ARで実現するオフィス革命

コンピュータディスプレイはもちろん、間仕切りも椅子もないオフィスを想像してみてください。誰もがヘッドセットを着用し、作業内容は3Dホログラムとして投影されています。これは、AR技術のスタートアップ企業のメタが現実化しつつある世界です。数カ月前に創業した同社は、社員全員からディスプレイを取り上げ、ARヘッドセットに置き換える取り組みを始めました。AR技術やデバイスの競合相手で、より潤沢な資金を持つアップルやマイクロソフトに対抗するべく、メタは他社に先んじてこのテクノロジーを改良し、ユースケースを見つけようとしているのです。

筆者は、カリフォルニア州にあるメタのオフィスを訪れて、このテクノロジーを実際に試してみました。メタの主席エバンジェリスト、ライアン・パンプリンのオフィスに入ると、そこはがらんとしていて、白いデスクの上にヘッドセットのみが置かれています。ところが、それを着用した途端、彼とガールフレンドの写真がそこら中に貼り付けられている光景が見えました。さらに、スティーブ・ジョブズの胸像と小さなテスラのミニカーも彼のデスクの上に「置かれて」いたのです。

メタのAR環境におけるデスクトップアイコンは、ホログラムの棚に収められたいくつかの球状のオブジェクトで、それぞれが別々のアプリケーションを表しています。筆者は、その中からWebブラウザをつかんでみました。両手でWebページを引っ張ると、大きさが通常のデスクトップの2倍になったので、ブルームバーグニューズの記事をいくつか読み、短いビデオを鑑賞してみることにします。次に、人間の眼球の3Dモデルを取り上げ、私の頭と同じ大きさにして、血管をじっと見つめました。さらに、人体のモデルも観察してみたところ、とても大きく、全体を見るには立ち上がる必要があったほどです。

今回の体験は、まだ完璧とはいえませんでした。自分にはARヘッドセットの着け心地が悪く、ホログラムのオブジェクトをつかむのにも少々手間取ったからです。それでも没入感はかなりのもので、ヘッドセットを外したときは、鮮やかな色彩が消え去り、世界が小さく見えて、逆にまごつきました。

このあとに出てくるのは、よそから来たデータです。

(** * hangialtin: the front-end comparison display (static/app.js)

    A shallow embedding of [displayResults], of [compareETFs] and of
    the JavaScript primitives they rely on, followed by their properties.

    The script is embedded twice.
    - The whole display, over exact rationals: every element written,
      every guard, and the [TypeError]s of the property accesses.  It
      carries the properties that rest on comparisons, on the branch
      taken, on what is printed where and on what throws.
    - The arithmetic of the display, over binary64 doubles (module
      [Doubles]): the two rankings, the per-gram price, the differences
      of the table rows and the cheapest mark of the cards.  It carries
      the properties that depend on the value of a quotient or on the
      order the sort returns, with rounding, underflow to 0 and overflow
      to [Infinity] as the script has them.

    Conventions of the first embedding.
    - A JavaScript number is a rational extended with [NaN] and the two
      infinities.  Rounding of IEEE doubles is abstracted away (arithmetic
      on finite values is exact) and [-0] is identified with [+0], so a
      division by zero takes the sign of its numerator.
    - A numeric property of a JSON object is [JUndefined] (key missing),
      [JNull], or a finite number: a JSON number literal denotes a
      rational, and JSON has no literal for NaN or Infinity.
    - The response has a [price_difference] object (possibly empty) and
      the [last_updated] of a fund, when present, is a date the browser
      can format: the [TypeError] of a missing [price_difference] and
      the [RangeError] of [formatDate] are outside the embedding.
    - The HTML text assembled by the template literals is represented by
      the values interpolated into it: a table row, a card or a formula
      line is a record of the numbers and flags the template shows.
      [formatPrice] and [toFixed] are identified with the number they
      format. *)

From Stdlib Require Import QArith Qabs Bool List String Lia Lqa.
From Stdlib Require Import Permutation Sorted.
From Stdlib Require Import ZArith Floats.
Import ListNotations.
Local Open Scope Q_scope.
Local Open Scope string_scope.
Local Open Scope list_scope.
Set Warnings "-inexact-float".

(** ** JavaScript numbers and values *)

Inductive jsnum : Type :=
| NaN
| PInf
| NInf
| Fin (q : Q).

Inductive jsval : Type :=
| JUndefined
| JNull
| JNumber (n : jsnum).

(** A numeric JSON property: missing, [null] or a finite number. *)
Inductive field : Type :=
| Absent
| Null
| Num (q : Q).

Definition field_val (f : field) : jsval :=
  match f with
  | Absent => JUndefined
  | Null => JNull
  | Num q => JNumber (Fin q)
  end.

Coercion field_val : field >-> jsval.

(** [ToNumber] of the language specification, on the values above. *)
Definition ToNumber (v : jsval) : jsnum :=
  match v with
  | JUndefined => NaN
  | JNull => Fin 0
  | JNumber n => n
  end.

Definition Qeqb0 (q : Q) : bool := Qeq_bool q 0.
Definition Qpos (q : Q) : bool := negb (Qle_bool q 0).
Definition Qneg (q : Q) : bool := negb (Qle_bool 0 q).

(** [ToBoolean]: [undefined], [null], [0] and [NaN] are falsy. *)
Definition num_truthy (n : jsnum) : bool :=
  match n with
  | NaN => false
  | PInf | NInf => true
  | Fin q => negb (Qeqb0 q)
  end.

Definition truthy (v : jsval) : bool :=
  match v with
  | JUndefined | JNull => false
  | JNumber n => num_truthy n
  end.

Definition num_sub (a b : jsnum) : jsnum :=
  match a, b with
  | NaN, _ | _, NaN => NaN
  | PInf, PInf | NInf, NInf => NaN
  | PInf, _ => PInf
  | NInf, _ => NInf
  | Fin _, PInf => NInf
  | Fin _, NInf => PInf
  | Fin x, Fin y => Fin (x - y)
  end.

この体験の後、いつも使っている電子デバイスによって、いかに私たちが制約を受けているかを意識するようになったことは事実です。一日何時間もコンピュータや電話の画面に目を凝らしながら過ごし、メールやメッセージのテキストが現れると、すぐに背中を丸めて応答する毎日。電話やノートPCへの依存がこれだけ進んでくると、もし必要なものを何でも周囲の空間に投影してくれる眼鏡のようなデバイスがあれば、今すぐにでも乗り換えたいと思っても不思議ではないでしょう。

仕事のためにかさばるノートPCを持ち歩かなくても映画館サイズのスクリーンがどこにでも出現し、小さな画面でスカイプをする代わりにホログラムで浮かび上がる友達や同僚と会話できる世界。その実現にはまだ時間がかかるとしても、とても素晴らしいものとなることは間違いありません。